--- Task input ---

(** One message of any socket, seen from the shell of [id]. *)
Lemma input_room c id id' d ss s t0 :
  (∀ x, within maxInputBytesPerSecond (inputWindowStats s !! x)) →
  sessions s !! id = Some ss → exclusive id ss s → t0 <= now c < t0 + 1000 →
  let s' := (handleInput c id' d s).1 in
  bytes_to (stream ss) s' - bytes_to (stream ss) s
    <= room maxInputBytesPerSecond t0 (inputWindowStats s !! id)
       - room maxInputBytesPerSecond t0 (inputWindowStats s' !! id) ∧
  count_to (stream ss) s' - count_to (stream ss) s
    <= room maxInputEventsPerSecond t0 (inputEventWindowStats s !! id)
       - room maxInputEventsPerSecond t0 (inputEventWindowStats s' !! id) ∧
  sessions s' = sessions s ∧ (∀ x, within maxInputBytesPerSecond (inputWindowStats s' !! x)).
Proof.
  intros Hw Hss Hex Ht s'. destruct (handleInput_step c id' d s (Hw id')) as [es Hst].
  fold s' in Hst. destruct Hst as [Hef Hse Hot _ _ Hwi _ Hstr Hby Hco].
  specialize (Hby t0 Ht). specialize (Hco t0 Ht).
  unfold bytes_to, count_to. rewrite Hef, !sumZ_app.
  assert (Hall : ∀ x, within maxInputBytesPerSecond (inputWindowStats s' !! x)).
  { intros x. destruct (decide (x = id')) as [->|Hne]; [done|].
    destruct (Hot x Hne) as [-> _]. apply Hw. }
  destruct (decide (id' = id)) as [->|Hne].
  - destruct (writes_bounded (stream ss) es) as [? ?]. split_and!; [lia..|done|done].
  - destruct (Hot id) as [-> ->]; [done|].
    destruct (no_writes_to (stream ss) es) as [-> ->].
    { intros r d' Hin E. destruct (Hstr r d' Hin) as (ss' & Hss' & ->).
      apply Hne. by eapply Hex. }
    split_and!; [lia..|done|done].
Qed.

---
--- Task input ---

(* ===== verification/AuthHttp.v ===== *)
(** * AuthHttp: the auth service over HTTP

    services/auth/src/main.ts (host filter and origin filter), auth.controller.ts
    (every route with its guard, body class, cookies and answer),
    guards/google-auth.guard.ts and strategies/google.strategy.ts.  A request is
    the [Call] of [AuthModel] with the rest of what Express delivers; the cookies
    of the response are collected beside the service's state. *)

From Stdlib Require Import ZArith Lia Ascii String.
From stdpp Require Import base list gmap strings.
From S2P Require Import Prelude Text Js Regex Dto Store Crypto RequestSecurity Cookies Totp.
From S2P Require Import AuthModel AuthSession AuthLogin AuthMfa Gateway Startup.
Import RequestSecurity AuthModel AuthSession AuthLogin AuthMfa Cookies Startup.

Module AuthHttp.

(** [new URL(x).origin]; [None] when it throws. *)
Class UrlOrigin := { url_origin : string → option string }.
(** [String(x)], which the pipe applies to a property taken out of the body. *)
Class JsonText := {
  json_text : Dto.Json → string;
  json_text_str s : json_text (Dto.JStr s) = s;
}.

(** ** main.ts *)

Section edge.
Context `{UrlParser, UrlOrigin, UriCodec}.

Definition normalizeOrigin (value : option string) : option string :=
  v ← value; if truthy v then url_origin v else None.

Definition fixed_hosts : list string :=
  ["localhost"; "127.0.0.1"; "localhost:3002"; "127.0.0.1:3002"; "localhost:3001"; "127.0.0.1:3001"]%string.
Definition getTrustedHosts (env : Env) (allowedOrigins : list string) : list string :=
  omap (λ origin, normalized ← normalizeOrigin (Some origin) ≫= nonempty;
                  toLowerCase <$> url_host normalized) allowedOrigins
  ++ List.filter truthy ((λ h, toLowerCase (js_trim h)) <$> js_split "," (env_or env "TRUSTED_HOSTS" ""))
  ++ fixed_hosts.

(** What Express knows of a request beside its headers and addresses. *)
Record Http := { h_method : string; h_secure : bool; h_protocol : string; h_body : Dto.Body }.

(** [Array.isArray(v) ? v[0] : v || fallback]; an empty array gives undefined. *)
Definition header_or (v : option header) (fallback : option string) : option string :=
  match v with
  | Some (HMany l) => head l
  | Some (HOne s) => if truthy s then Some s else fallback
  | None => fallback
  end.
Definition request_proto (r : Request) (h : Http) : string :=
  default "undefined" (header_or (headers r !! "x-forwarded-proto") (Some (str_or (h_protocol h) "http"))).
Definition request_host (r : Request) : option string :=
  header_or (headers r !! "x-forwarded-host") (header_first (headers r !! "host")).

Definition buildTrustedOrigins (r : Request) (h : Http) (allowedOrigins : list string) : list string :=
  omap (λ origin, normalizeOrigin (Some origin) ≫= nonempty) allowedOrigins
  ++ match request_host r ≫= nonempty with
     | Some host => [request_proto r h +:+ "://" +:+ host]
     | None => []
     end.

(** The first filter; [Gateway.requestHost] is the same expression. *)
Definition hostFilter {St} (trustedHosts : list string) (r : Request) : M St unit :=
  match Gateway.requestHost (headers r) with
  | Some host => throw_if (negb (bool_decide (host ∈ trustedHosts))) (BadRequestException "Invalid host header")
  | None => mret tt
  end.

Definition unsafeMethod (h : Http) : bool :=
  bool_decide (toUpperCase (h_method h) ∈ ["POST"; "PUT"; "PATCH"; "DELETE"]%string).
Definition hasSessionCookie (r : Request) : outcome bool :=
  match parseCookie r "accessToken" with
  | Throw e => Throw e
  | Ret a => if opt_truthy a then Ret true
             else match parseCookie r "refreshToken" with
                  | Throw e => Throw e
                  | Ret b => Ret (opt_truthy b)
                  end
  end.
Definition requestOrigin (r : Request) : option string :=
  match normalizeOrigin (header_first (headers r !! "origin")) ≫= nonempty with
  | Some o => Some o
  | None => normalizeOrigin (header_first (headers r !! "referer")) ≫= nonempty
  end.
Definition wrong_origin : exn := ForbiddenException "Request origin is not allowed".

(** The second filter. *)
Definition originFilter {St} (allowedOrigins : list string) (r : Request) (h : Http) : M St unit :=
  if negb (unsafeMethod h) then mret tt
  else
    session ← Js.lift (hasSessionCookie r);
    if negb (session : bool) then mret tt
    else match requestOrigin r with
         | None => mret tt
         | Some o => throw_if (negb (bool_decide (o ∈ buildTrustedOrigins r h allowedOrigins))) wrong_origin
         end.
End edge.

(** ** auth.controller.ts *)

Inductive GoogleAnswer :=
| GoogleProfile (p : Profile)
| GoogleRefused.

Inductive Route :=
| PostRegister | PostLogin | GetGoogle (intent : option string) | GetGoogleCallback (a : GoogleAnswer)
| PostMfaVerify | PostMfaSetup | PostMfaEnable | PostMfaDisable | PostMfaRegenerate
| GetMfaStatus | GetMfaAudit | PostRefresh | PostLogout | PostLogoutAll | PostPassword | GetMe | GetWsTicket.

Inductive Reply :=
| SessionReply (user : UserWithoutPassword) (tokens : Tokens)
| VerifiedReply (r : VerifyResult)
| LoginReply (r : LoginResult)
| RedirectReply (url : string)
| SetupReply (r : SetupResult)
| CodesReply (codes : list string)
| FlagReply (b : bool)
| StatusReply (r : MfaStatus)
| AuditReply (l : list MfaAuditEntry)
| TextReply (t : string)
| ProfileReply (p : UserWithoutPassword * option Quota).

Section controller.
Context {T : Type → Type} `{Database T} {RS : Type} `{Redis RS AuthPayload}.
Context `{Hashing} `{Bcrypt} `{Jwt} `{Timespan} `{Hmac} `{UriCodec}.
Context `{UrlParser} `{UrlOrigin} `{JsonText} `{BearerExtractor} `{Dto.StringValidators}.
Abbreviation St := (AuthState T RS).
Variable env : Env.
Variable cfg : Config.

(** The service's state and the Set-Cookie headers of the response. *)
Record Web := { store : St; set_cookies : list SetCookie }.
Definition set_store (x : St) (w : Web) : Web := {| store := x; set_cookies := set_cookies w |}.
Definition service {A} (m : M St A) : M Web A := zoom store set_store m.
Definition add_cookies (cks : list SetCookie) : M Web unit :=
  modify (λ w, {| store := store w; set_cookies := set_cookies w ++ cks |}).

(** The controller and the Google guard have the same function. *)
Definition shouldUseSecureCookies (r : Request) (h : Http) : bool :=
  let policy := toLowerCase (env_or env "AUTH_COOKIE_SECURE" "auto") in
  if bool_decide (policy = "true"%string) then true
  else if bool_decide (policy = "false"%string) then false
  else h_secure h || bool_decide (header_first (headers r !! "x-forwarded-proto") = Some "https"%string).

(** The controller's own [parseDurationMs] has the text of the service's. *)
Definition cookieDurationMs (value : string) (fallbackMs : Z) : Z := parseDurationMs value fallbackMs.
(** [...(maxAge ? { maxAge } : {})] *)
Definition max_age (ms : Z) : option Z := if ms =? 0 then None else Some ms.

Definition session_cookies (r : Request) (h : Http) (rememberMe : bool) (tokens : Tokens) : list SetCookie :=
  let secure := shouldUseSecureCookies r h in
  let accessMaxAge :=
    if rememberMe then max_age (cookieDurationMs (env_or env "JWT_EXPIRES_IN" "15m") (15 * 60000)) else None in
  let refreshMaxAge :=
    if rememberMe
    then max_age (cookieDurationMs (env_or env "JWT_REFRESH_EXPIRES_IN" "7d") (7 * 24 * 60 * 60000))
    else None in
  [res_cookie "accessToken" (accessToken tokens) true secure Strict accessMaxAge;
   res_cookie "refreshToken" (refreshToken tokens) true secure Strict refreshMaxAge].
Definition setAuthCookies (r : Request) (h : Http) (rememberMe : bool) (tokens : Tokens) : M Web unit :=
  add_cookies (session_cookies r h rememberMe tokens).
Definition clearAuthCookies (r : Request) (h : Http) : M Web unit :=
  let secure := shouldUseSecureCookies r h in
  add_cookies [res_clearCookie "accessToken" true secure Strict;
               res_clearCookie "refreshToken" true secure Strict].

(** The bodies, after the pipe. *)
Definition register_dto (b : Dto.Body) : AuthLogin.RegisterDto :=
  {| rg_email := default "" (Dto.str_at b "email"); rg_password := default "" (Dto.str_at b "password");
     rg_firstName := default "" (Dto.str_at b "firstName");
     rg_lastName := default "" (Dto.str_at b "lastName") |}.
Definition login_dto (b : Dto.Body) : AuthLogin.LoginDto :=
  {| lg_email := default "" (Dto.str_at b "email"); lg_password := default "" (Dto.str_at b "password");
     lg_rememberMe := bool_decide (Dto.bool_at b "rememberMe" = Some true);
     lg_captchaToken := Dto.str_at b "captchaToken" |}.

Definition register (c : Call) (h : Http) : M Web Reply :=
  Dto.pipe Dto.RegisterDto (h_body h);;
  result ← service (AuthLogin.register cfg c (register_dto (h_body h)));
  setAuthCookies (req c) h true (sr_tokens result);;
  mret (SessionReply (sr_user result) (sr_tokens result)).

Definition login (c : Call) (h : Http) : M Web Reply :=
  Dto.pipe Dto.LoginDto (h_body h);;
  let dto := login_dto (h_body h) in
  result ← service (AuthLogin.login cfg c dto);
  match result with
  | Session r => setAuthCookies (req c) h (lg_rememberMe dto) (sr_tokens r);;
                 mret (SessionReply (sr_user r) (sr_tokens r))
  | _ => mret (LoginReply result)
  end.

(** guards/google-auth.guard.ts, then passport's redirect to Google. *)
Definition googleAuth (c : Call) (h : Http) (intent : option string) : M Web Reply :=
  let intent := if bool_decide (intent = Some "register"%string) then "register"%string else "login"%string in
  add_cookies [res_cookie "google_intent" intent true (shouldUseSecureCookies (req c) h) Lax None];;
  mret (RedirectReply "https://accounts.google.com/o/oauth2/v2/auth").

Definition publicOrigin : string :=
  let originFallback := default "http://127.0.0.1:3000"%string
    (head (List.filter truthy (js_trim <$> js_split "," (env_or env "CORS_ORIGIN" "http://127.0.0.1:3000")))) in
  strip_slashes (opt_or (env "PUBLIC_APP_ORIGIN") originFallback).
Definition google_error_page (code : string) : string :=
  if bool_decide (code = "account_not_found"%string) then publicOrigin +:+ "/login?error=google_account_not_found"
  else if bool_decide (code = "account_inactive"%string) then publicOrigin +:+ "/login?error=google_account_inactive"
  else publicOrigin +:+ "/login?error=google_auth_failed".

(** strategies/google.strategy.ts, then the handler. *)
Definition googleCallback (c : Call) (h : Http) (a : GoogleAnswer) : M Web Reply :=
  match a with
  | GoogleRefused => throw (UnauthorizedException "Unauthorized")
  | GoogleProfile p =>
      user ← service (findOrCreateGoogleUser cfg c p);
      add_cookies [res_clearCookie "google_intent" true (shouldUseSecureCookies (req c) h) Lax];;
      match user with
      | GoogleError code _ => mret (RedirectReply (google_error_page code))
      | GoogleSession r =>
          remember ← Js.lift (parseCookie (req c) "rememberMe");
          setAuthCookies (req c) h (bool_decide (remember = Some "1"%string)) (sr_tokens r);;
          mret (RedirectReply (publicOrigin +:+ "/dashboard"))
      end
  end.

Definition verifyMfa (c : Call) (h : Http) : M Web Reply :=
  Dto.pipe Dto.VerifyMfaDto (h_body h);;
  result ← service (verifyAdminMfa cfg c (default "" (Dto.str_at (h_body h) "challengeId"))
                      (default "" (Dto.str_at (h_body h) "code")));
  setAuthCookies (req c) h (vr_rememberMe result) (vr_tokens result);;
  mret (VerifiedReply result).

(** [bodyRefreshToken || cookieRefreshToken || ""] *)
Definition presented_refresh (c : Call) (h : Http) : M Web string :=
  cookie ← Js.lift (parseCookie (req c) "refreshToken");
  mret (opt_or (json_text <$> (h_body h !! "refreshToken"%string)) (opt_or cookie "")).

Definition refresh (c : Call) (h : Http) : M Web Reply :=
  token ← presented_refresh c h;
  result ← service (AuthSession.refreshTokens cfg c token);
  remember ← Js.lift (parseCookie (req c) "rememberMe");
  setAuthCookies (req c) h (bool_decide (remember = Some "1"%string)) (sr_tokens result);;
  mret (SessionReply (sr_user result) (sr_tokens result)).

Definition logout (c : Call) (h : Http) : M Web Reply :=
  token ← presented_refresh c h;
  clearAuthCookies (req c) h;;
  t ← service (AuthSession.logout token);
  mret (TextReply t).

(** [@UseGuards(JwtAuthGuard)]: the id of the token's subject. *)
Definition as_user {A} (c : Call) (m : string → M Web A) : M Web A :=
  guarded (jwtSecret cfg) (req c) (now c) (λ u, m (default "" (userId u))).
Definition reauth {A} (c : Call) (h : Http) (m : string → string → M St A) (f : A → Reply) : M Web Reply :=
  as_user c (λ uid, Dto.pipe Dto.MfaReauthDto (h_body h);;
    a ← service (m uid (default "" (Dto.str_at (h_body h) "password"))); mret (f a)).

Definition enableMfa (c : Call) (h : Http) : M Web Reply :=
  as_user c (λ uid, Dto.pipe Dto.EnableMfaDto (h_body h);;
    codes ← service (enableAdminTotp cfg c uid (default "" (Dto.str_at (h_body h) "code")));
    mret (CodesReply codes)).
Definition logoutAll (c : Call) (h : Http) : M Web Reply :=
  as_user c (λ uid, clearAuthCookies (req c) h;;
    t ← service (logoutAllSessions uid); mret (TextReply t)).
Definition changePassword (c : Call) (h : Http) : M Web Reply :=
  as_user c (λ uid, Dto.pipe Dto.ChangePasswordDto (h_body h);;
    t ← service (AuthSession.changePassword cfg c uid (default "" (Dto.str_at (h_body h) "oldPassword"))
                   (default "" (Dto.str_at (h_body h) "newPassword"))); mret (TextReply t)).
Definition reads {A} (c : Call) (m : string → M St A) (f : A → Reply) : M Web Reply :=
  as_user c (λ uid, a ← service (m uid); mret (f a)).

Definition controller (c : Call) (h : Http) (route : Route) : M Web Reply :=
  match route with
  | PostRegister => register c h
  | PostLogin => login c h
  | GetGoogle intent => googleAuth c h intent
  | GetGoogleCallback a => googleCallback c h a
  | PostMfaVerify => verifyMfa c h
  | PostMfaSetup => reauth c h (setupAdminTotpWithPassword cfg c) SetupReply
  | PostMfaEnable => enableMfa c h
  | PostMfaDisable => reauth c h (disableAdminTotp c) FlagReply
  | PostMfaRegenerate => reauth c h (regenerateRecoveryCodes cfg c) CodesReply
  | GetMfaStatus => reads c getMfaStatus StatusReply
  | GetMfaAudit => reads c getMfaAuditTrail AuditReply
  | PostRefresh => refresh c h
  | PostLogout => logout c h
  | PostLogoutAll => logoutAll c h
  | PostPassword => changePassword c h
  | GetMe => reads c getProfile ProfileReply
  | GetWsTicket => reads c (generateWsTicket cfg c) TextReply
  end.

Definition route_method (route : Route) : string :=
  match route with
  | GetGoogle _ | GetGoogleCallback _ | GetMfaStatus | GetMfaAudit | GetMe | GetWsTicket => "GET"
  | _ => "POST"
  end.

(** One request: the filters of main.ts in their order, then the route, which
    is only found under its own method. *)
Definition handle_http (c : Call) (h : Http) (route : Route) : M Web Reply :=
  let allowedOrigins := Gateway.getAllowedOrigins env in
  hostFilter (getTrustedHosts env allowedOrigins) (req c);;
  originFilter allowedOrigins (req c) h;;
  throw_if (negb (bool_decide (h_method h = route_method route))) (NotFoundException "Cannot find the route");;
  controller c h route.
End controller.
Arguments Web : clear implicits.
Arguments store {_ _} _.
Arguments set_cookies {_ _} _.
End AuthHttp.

---

## Action item
In the entries above, find the line with "(** One message" and the line with "<= room maxInputBytesPerSecond", then set down exactly those two and every line between them, nothing else.

## Expected answer
(** One message of any socket, seen from the shell of [id]. *)
Lemma input_room c id id' d ss s t0 :
  (∀ x, within maxInputBytesPerSecond (inputWindowStats s !! x)) →
  sessions s !! id = Some ss → exclusive id ss s → t0 <= now c < t0 + 1000 →
  let s' := (handleInput c id' d s).1 in
  bytes_to (stream ss) s' - bytes_to (stream ss) s
    <= room maxInputBytesPerSecond t0 (inputWindowStats s !! id)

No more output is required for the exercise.